◆ Exercise aim ◆
A single number is the answer: the count of lines in the listing below that contain "congruence".

◆ Input ◆
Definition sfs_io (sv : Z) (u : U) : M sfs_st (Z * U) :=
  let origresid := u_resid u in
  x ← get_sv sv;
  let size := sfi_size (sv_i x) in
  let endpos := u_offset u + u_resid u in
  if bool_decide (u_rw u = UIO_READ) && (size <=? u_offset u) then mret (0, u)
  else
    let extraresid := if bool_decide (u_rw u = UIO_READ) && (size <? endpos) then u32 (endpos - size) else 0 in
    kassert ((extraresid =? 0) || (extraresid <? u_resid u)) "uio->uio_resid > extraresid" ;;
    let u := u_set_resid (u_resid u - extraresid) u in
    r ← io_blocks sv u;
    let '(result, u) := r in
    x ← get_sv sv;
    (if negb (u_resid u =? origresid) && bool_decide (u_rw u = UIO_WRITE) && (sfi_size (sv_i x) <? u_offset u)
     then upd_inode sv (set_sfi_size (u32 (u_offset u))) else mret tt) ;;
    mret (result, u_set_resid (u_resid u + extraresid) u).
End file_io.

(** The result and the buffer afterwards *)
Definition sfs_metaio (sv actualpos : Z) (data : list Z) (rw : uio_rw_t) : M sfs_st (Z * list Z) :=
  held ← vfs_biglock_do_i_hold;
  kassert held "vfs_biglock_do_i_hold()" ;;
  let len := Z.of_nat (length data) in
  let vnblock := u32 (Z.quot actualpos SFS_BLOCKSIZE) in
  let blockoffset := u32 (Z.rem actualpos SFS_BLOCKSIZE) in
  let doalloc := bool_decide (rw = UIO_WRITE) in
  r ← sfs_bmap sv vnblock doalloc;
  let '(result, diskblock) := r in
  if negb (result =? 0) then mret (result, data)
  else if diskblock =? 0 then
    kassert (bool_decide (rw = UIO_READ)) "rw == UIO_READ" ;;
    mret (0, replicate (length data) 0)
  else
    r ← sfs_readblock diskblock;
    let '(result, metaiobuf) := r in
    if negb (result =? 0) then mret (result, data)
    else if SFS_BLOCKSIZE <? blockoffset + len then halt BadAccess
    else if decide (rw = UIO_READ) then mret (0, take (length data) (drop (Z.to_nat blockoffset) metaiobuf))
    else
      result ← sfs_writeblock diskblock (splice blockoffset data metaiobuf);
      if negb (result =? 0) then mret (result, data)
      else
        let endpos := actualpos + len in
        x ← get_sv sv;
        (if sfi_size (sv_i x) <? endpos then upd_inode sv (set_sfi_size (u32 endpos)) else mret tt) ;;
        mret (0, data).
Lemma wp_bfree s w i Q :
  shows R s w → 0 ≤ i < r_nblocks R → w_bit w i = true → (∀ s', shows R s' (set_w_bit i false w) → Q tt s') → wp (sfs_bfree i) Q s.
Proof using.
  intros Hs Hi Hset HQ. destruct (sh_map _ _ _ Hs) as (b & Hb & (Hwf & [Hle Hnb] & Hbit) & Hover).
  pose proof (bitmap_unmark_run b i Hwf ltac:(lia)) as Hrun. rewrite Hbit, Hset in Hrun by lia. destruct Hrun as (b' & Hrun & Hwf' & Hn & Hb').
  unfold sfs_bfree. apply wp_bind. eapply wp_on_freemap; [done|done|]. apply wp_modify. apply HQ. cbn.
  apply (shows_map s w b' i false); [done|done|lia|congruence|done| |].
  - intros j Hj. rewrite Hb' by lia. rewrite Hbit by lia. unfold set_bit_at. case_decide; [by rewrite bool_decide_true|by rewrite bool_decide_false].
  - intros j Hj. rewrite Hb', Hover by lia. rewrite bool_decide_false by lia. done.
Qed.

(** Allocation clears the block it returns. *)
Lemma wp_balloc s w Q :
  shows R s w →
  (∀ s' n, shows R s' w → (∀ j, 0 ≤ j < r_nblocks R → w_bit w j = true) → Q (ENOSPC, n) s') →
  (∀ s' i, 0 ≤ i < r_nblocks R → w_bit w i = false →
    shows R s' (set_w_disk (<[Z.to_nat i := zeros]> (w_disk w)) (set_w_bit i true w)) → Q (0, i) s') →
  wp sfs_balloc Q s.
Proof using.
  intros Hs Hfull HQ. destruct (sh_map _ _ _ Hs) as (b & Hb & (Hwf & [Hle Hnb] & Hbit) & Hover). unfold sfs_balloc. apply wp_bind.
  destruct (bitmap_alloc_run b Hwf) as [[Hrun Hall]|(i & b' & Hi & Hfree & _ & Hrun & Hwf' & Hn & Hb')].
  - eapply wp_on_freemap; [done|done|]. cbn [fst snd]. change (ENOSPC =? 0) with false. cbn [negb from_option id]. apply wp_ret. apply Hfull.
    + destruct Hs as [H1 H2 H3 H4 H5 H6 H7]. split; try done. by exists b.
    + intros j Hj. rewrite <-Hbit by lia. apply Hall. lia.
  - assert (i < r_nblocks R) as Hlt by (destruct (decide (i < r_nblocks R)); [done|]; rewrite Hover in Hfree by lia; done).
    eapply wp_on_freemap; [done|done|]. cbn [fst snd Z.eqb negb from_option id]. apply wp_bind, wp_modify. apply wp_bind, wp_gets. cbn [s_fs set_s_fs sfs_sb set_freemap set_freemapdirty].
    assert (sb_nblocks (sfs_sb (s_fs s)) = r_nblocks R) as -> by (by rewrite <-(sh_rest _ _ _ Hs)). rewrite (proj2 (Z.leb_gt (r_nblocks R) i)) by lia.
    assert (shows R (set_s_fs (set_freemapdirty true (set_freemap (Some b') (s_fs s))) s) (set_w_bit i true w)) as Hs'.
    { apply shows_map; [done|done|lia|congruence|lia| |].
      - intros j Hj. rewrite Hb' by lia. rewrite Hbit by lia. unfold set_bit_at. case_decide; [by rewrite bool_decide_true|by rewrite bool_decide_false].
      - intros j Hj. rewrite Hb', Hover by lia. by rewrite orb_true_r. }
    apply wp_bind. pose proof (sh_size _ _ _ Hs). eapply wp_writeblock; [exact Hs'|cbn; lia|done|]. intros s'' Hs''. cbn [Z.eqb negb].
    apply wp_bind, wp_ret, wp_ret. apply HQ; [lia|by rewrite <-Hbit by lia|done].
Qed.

◆ Solution to this problem ◆
2